When Ukrainian tennis player Elina Svitolina won her match against Belarusian Victoria Azarenka at Wimbledon on Sunday, the two players left the court without any interaction. Azarenka’s run in the tournament is over, and as she is walking towards the referee’s stand, she grabs her purse and left the court – without shaking hands with Svitolina – the crowd booed her.

Azarenka said the booing directed at her was “unfair”.

Svitolina decided after Russia’s invasion of Ukraine last year that she would not shake hands with players from that country and Belarus, Russia’s ally who supports its invasion of Ukraine, Reuters reports.

Azarenka said during Post-match press conference. “What was I to do? I stayed and waited? There was nothing I could do to be right. So I did what I thought was respectful of her decision.”

After her victory, Svitolina said while crying during the match that she thought people back home in Ukraine were watching and cheering for her. She advances to the quarter-finals on Tuesday.

Svitolina maintained her position not to shake hands with players from Russia and Belarus, and said she believes tournament organizers should make this position clear to the fans, according to Reuters.

Fans might have assumed there was an unsportsmanlike reason for the Russian player to snub the Ukrainian. But Azarenka said she was not a victim while being booed.

“I can’t control the crowd. I’m not sure a lot of people understood what was going on… It was probably a lot of Pym’s throughout the day,” she said, referring to the gin usually served at Wimbledon.

She said the lack of a handshake wasn’t a big deal. “I thought it was a great tennis match. And if people are going to focus on shaking hands, or booing the crowd β€” the sugary crowd β€” at the end, that’s a shame,” she said.

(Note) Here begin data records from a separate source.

(** One call of the lambda [insert]: when it returns true, the table is one
    of members still, and the member in flight and every member that was
    found before are found. *)
Lemma insert_places k : forall (ht : list Z) e o check (Q : Z -> Prop),
  table ht -> In o members ->
  match insert k m small nrSlots seed objStart ht e o check with
  | (ht', _, Ret true) =>
      table ht' /\
      ((forall x, Q x -> x <> 0 /\ (x = o \/ found ht x)) -> forall x, Q x -> found ht' x)
  | _ => True
  end.
Proof.
  induction k as [| k IH]; intros ht e o check Q Htab Hin; [exact I |].
  cbn [insert].
  destruct (nameAt o) as [ex | name] eqn:Hname; [exact I |].
  pose proof (probe_cases m objStart check name ht (hashPos small nrSlots seed name 0) o) as H0.
  pose proof (probe_cases m objStart check name ht (hashPos small nrSlots seed name 1) o) as H1.
  pose proof (probe_cases m objStart check name ht (hashPos small nrSlots seed name 2) o) as H2.
  assert (Hplace : forall j, 0 <= j <= 2 -> ht !!! slot name j = 0 ->
            table (<[slot name j := o]> ht) /\
            ((forall x, Q x -> x <> 0 /\ (x = o \/ found ht x)) ->
             forall x, Q x -> found (<[slot name j := o]> ht) x)).
  { intros j Hj Hfree. split; [apply table_insert; assumption |].
    intros HQ x Hx. destruct (HQ x Hx) as [Hnz Hcase].
    destruct (placed_insert ht name j o x Htab Hname Hj Hcase) as [Hok | [_ Heq]];
      [exact Hok |].
    rewrite Hfree in Heq. contradiction. }
  destruct (probe m objStart check name ht (hashPos small nrSlots seed name 0) o)
    as [ht0 | | ex0] eqn:Hp0.
  { destruct H0 as [Hfree ->]. apply Hplace; [lia | exact Hfree]. }
  2: exact I.
  destruct (probe m objStart check name ht (hashPos small nrSlots seed name 1) o)
    as [ht1 | | ex1] eqn:Hp1.
  { destruct H1 as [Hfree ->]. apply Hplace; [lia | exact Hfree]. }
  2: exact I.
  destruct (probe m objStart check name ht (hashPos small nrSlots seed name 2) o)
    as [ht2 | | ex2] eqn:Hp2.
  { destruct H2 as [Hfree ->]. apply Hplace; [lia | exact Hfree]. }
  2: exact I.
  pose proof (uniform_0_2_range e) as Hi.
  destruct (uniform_0_2 e) as [i e'] eqn:Hdraw. cbn [fst] in Hi.
  assert (Htaken : ht !!! slot name i <> 0).
  { assert (i = 0 \/ i = 1 \/ i = 2) as [-> | [-> | ->]] by lia; assumption. }
  pose proof (slot_range small nrSlots seed members Hslots name i ht Htab) as Hr.
  specialize (IH (<[slot name i := o]> ht) e' (ht !!! slot name i) false Q
                (table_insert nrSlots members ht _ o Htab Hin)
                (table_entry nrSlots members ht _ Htab Hr Htaken)).
  destruct (insert k m small nrSlots seed objStart (<[slot name i := o]> ht) e'
              (ht !!! slot name i) false) as [[ht' e''] [[|] | ex |]]; try exact I.
  destruct IH as [Htab' Hfound]. split; [exact Htab' |].
  intros HQ. apply Hfound.
  intros x Hx. destruct (HQ x Hx) as [Hnz Hcase]. split; [exact Hnz |].
  destruct (placed_insert ht name i o x Htab Hname Hi Hcase) as [Hok | [_ Heq]];
    [right; exact Hok | left; exact Heq].
Qed.

(** The loop over the members: when it runs to its end, all of them are
    found, together with those that were found before. *)
Lemma insertAll_places k check : forall l (ht : list Z) e (Q : Z -> Prop),
  table ht -> (forall o, In o l -> In o members) ->
  match insertAll k m small nrSlots seed objStart check l ht e with
  | (ht', _, Ret true) =>
      table ht' /\
      (Forall (fun o => o <> 0) l -> (forall x, Q x -> x <> 0 /\ found ht x) ->
       forall x, Q x \/ In x l -> found ht' x)
  | _ => True
  end.
Proof.
  induction l as [| o l IH]; intros ht e Q Htab Hsub.
  - cbn [insertAll]. split; [exact Htab |].
    intros _ HQ x [Hx | []]. apply HQ. exact Hx.
  - cbn [insertAll].
    assert (Hin : In o members) by (apply Hsub; left; reflexivity).
    pose proof (insert_places k ht e o check (fun x => Q x \/ x = o) Htab Hin) as Hins.
    destruct (insert k m small nrSlots seed objStart ht e o check)
      as [[ht1 e1] [[|] | ex |]]; try exact I.
    destruct Hins as [Htab1 Hfound1].
    specialize (IH ht1 e1 (fun x => Q x \/ x = o) Htab1
                  (fun o' H => Hsub o' (or_intror H))).
    destruct (insertAll k m small nrSlots seed objStart check l ht1 e1)
      as [[ht2 e2] [[|] | ex |]]; try exact I.
    destruct IH as [Htab2 Hfound2].
    split; [exact Htab2 |].
    intros Hnz HQ.
    apply Forall_cons in Hnz as [Ho Hl].
    assert (Hstep : forall x, Q x \/ x = o -> x <> 0 /\ (x = o \/ found ht x)).
    { intros x [Hx | ->].
      - destruct (HQ x Hx) as [Hnz Hf]. split; [exact Hnz | right; exact Hf].
      - split; [exact Ho | left; reflexivity]. }
    specialize (Hfound1 Hstep).
    assert (Hall : forall x, Q x \/ x = o -> x <> 0 /\ found ht1 x).
    { intros x Hx. split; [apply Hstep; exact Hx | apply Hfound1; exact Hx]. }
    intros x [Hx | [-> | Hx]]; apply (Hfound2 Hl Hall); auto.
Qed.

End Placement.

Section PlacementResult.
Context {P : Platform}.
Variables (m : Mem) (objStart : Z) (check : bool) (index : list Z).

(** A seed that gives a table gives one in which the members are found. *)
Lemma trySeeds_places s k small nrSlots : forall seed e,
  0 < nrSlots -> 0 <= seed <= 255 ->
  match trySeeds s k m small nrSlots objStart check index seed e with
  | (_, Ret (Some (ht, seed'))) =>
      0 <= seed' <= 255 /\ tableOf nrSlots index ht /\
      (Forall (fun o => o <> 0) index ->
       forall o, In o index -> placed m small nrSlots seed' objStart ht o)
  | _ => True
  end.
Proof.
  intros seed e Hslots. revert seed e.
  induction s as [| s IH]; intros seed e Hseed; [exact I |].
  cbn [trySeeds].
  pose proof (insertAll_places m small nrSlots seed objStart index Hslots k check
                index (replicate (Z.to_nat nrSlots) 0) e (fun _ => False)
                (table_fresh nrSlots index) (fun o Ho => Ho)) as Hspec.
  destruct (insertAll k m small nrSlots seed objStart check index
              (replicate (Z.to_nat nrSlots) 0) e) as [[ht' e'] [[|] | ex |]]; try exact I.
  - destruct Hspec as [Htab Hfound]. split; [exact Hseed |]. split; [exact Htab |].
    intros Hnz o Ho. apply (Hfound Hnz); [intros x [] | right; exact Ho].
  - destruct (Z.eqb_spec (wrap8 (seed + 1)) 0) as [_ | Hne]; [exact I |].
    apply IH. unfold wrap8 in *. Z.to_euclidean_division_equations; lia.
Qed.

(** So does a table size. *)
Lemma tryTables_places rounds k : forall nrSlots e,
  0 <= nrSlots ->
  match tryTables rounds k m nrSlots objStart check index e with
  | Ret (ht, seed, n) =>
      0 < n /\ 0 <= seed <= 255 /\ tableOf n index ht /\
      (Forall (fun o => o <> 0) index ->
       forall o, In o index -> placed m (n <=? 0x1000000) n seed objStart ht o)
  | _ => True
  end.
Proof.
  induction rounds as [| rounds IH]; intros nrSlots e Hslots; [exact I |].
  cbn [tryTables].
  destruct (Z.eqb_spec nrSlots 0) as [_ | Hnz]; [exact I |].
  pose proof (trySeeds_places 256 k (nrSlots <=? 0x1000000) nrSlots 0 e
                ltac:(lia) ltac:(lia)) as Hseeds.
  destruct (trySeeds 256 k m (nrSlots <=? 0x1000000) nrSlots objStart check index 0 e)
    as [e' [[[ht seed] |] | ex |]]; try exact I.
  - split; [lia | exact Hseeds].
  - apply IH. apply Z.div_pos; [apply wrap64_range | lia].
Qed.

End PlacementResult.

Section CuckooResult.
Context {P : Platform}.

Lemma computeCuckooHash_places (rounds : nat) (b : Builder) :
  match computeCuckooHash rounds b with
  | Ret (ht, seed, n) =>
      0 < n /\ 0 <= seed <= 255 /\ tableOf n (topIndex b) ht /\
      (Forall (fun o => o <> 0) (topIndex b) ->
       forall o, In o (topIndex b) ->
       placed (_start b) (n <=? 0x1000000) n seed (List.last (_stack b) 0) ht o)
  | _ => True
  end.
Proof.
  unfold computeCuckooHash. apply tryTables_places.
  unfold initialSlots. apply wrap64_range.
Qed.

(** X1: the table that [computeCuckooHash] returns answers every lookup.
    If no member offset is zero (zero marks an empty slot), then for each
    member of the object one of the three slots that its attribute name
    hashes to, under the returned seed and slot count, holds the offset of
    this very member; the slot count is positive, the slots are inside the
    table and the seed is a byte. *)
Theorem computeCuckooHash_lookup (rounds : nat) (b : Builder) (ht : list Z)
    (seed nrSlots : Z) :
  Forall (fun o => o <> 0) (topIndex b) ->
  computeCuckooHash rounds b = Ret (ht, seed, nrSlots) ->
  0 < nrSlots /\ 0 <= seed <= 255 /\ length ht = Z.to_nat nrSlots /\
  forall o, In o (topIndex b) ->
    placed (_start b) (nrSlots <=? 0x1000000) nrSlots seed (List.last (_stack b) 0) ht o.
Proof.
  intros Hnz Hres.
  pose proof (computeCuckooHash_places rounds b) as H. rewrite Hres in H.
  destruct H as (Hn & Hseed & [Hlen _] & Hfound).
  split; [exact Hn |]. split; [exact Hseed |]. split; [exact Hlen |].
  exact (Hfound Hnz).
Qed.

(** X2: the table that [computeCuckooHash] returns points nowhere but to
    members: it has as many entries as the returned slot count says, and
    each entry is zero, for an empty slot, or the offset of a member of the
    object. *)
Theorem computeCuckooHash_entries (rounds : nat) (b : Builder) (ht : list Z)
    (seed nrSlots : Z) :
  computeCuckooHash rounds b = Ret (ht, seed, nrSlots) ->
  Z.of_nat (length ht) = nrSlots /\
  forall i, (i < length ht)%nat -> ht !!! i = 0 \/ In (ht !!! i) (topIndex b).
Proof.
  intros Hres.
  pose proof (computeCuckooHash_places rounds b) as H. rewrite Hres in H.
  destruct H as (Hn & _ & [Hlen Hall] & _).
  split; [lia |].
  intros i Hi. rewrite Forall_forall in Hall. apply Hall.
  apply list_elem_of_lookup_total_2. exact Hi.
Qed.

End CuckooResult.

Lemma computeCuckooHash_lookup_witness :
  0 < 3 /\ 0 <= 0 <= 255 /\ length [0; 9; 12] = Z.to_nat 3 /\
  forall o, In o (topIndex twoMemberObject) ->
    placed (_start twoMemberObject) (3 <=? 0x1000000) 3 0
      (List.last (_stack twoMemberObject) 0) [0; 9; 12] o.
Proof.
  apply (computeCuckooHash_lookup 1 twoMemberObject [0; 9; 12] 0 3).
  - repeat constructor; discriminate.
  - vm_compute. reflexivity.
Defined.

Lemma computeCuckooHash_entries_witness :
  Z.of_nat (length [0; 9; 12]) = 3 /\
  forall i, (i < length [0; 9; 12])%nat ->
    [0; 9; 12] !!! i = 0 \/ In ([0; 9; 12] !!! i) (topIndex twoMemberObject).
Proof.
  apply (computeCuckooHash_entries 1 twoMemberObject [0; 9; 12] 0 3).
  vm_compute. reflexivity.
Defined.

(** ** Objects whose attribute names differ *)

Section DistinctNames.
Context {P : Platform}.
Variables (m : Mem) (objStart : Z).

Local Abbreviation nameAt o := (findAttrName m (objStart +% o)).

(** One call of the lambda [insert] throws nothing when the members resolve
    and no tenant of the table has the name of the member that comes in. *)
Lemma insert_quiet small nrSlots seed members k : forall (ht : list Z) e o check,
  0 < nrSlots -> membersResolve m objStart members ->
  tableOf nrSlots members ht -> In o members ->
  (check = true ->
   forall i, (i < length ht)%nat -> ht !!! i <> 0 -> nameAt (ht !!! i) <> nameAt o) ->
  match insert k m small nrSlots seed objStart ht e o check with
  | (ht', _, Ret true) => tableOf nrSlots members ht'
  | (_, _, Throw _) => False
  | _ => True
  end.
Proof.
  induction k as [| k IH]; intros ht e o check Hslots Hmem Htab Hin Hfresh; [exact I |].
  cbn [insert].
  destruct (member_resolves m objStart members Hmem o Hin) as [Ho [name Hname]].
  rewrite Hname.
  assert (Hprobe : forall j,
            match probe m objStart check name ht (hashPos small nrSlots seed name j) o with
            | Stored ht' => tableOf nrSlots members ht'
            | Occupied => ht !!! Z.to_nat (hashPos small nrSlots seed name j) <> 0
            | Raised _ => False
            end).
  { intros j.
    pose proof (probe_cases m objStart check name ht (hashPos small nrSlots seed name j) o)
      as Hc.
    pose proof (slot_range small nrSlots seed members Hslots name j ht Htab) as Hr.
    destruct (probe m objStart check name ht (hashPos small nrSlots seed name j) o)
      as [ht' | | ex].
    - destruct Hc as [_ ->]. apply table_insert; assumption.
    - exact Hc.
    - destruct Hc as (Hnz & Hcheck & Hcase).
      destruct (member_resolves m objStart members Hmem _
                  (table_entry nrSlots members ht _ Htab Hr Hnz)) as [_ [other Hother]].
      destruct Hcase as [Hbad | [Hsame _]]; [congruence |].
      apply (Hfresh Hcheck _ Hr Hnz). rewrite Hsame, Hname. reflexivity. }
  pose proof (Hprobe 0) as H0. pose proof (Hprobe 1) as H1. pose proof (Hprobe 2) as H2.
  destruct (probe m objStart check name ht (hashPos small nrSlots seed name 0) o);
    [exact H0 | | exact H0].
  destruct (probe m objStart check name ht (hashPos small nrSlots seed name 1) o);
    [exact H1 | | exact H1].
  destruct (probe m objStart check name ht (hashPos small nrSlots seed name 2) o);
    [exact H2 | | exact H2].
  pose proof (uniform_0_2_range e) as Hi.
  destruct (uniform_0_2 e) as [i e'] eqn:Hdraw. cbn [fst] in Hi.
  assert (Htaken : ht !!! Z.to_nat (hashPos small nrSlots seed name i) <> 0).
  { assert (i = 0 \/ i = 1 \/ i = 2) as [-> | [-> | ->]] by lia; assumption. }
  pose proof (slot_range small nrSlots seed members Hslots name i ht Htab) as Hr.
  apply IH; try assumption.
  - apply table_insert; assumption.
  - apply (table_entry nrSlots members ht _ Htab Hr Htaken).
  - discriminate.
Qed.

Lemma tableOf_more nrSlots (l l' ht : list Z) :
  (forall o, In o l -> In o l') -> tableOf nrSlots l ht -> tableOf nrSlots l' ht.
Proof.
  intros Hsub [Hlen Hall]. split; [exact Hlen |].
  eapply Forall_impl; [exact Hall |].
  intros x [H0 | Hin]; [left; exact H0 | right; apply Hsub; exact Hin].
Qed.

Russian and Belarusian players were banned from Wimbledon last year, after Russia invaded Ukraine, but 18 players entered the tournament this year – though not without controversy.

“We read about the frosty responses that many athletes from Russia received in locker rooms, and we saw the boos, as we saw yesterday,” Jules Boykoff, associate professor of political science at Pacific University, told CBS News. -Mary Green on Monday.

Boikov said after first being asked whether or not Russian and Belarusian athletes should participate in sporting events, the organizers of Wimbledon and the Olympics softened their positions.

“These athletes from Russia and Belarus come from a wide range of backgrounds. And some of them have actually been very vocal against the war, which is incredibly brave and puts their lives and maybe even their families’ lives at risk,” he said. . β€œAnd so, you have to really feel for these athletes who are under pressure in the middle of this very difficult and complex situation.”